Dataset entries:

<<<<

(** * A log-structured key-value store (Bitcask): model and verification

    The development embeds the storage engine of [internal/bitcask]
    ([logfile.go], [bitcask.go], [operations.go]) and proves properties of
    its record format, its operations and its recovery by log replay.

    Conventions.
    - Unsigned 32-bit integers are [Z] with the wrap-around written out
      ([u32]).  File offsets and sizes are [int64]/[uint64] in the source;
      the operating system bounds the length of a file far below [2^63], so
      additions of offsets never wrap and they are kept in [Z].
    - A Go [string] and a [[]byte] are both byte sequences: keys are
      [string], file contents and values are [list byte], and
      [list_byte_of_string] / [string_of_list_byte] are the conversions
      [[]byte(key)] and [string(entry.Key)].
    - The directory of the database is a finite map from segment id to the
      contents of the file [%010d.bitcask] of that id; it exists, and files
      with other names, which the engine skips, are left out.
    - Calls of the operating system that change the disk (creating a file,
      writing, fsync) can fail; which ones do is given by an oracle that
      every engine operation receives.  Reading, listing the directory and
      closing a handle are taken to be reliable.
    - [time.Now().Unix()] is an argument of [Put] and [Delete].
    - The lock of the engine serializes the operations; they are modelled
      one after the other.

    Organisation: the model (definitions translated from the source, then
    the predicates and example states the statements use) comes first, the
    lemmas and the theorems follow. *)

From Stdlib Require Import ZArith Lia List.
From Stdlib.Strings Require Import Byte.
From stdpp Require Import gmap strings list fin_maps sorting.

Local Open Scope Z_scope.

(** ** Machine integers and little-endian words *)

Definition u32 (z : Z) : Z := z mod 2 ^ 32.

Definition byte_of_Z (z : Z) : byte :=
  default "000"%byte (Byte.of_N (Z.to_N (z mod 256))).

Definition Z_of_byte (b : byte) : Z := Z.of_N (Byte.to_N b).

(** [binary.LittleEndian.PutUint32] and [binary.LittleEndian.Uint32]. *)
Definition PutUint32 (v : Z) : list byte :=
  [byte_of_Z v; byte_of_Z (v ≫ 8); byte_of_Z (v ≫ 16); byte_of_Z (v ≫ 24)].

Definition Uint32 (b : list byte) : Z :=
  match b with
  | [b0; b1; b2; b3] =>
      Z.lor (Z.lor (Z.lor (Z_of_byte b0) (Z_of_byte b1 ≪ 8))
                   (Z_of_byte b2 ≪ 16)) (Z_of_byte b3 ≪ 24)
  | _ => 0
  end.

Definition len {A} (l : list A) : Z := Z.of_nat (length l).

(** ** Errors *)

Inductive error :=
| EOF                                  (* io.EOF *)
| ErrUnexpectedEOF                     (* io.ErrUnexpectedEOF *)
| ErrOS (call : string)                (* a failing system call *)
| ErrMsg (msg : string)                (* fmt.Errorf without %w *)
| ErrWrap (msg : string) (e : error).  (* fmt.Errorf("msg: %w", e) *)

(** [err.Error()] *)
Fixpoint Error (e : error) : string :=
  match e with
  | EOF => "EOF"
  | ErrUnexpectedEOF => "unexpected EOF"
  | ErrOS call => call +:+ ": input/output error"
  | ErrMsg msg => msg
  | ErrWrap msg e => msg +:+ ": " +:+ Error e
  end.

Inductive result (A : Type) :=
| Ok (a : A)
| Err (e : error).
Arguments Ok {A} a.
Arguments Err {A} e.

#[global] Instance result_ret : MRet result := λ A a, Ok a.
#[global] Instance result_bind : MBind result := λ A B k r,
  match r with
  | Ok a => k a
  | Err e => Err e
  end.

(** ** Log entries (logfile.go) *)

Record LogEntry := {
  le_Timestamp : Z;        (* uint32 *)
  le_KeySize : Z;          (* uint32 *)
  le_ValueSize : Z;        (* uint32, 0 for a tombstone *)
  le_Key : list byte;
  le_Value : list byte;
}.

>>>>

The lines from the first of the entries through the line holding "[string], file contents" are to be restated word for word, and no others.

▶ **Your response**:
(** * A log-structured key-value store (Bitcask): model and verification

    The development embeds the storage engine of [internal/bitcask]
    ([logfile.go], [bitcask.go], [operations.go]) and proves properties of
    its record format, its operations and its recovery by log replay.

    Conventions.
    - Unsigned 32-bit integers are [Z] with the wrap-around written out
      ([u32]).  File offsets and sizes are [int64]/[uint64] in the source;
      the operating system bounds the length of a file far below [2^63], so
      additions of offsets never wrap and they are kept in [Z].
    - A Go [string] and a [[]byte] are both byte sequences: keys are
      [string], file contents and values are [list byte], and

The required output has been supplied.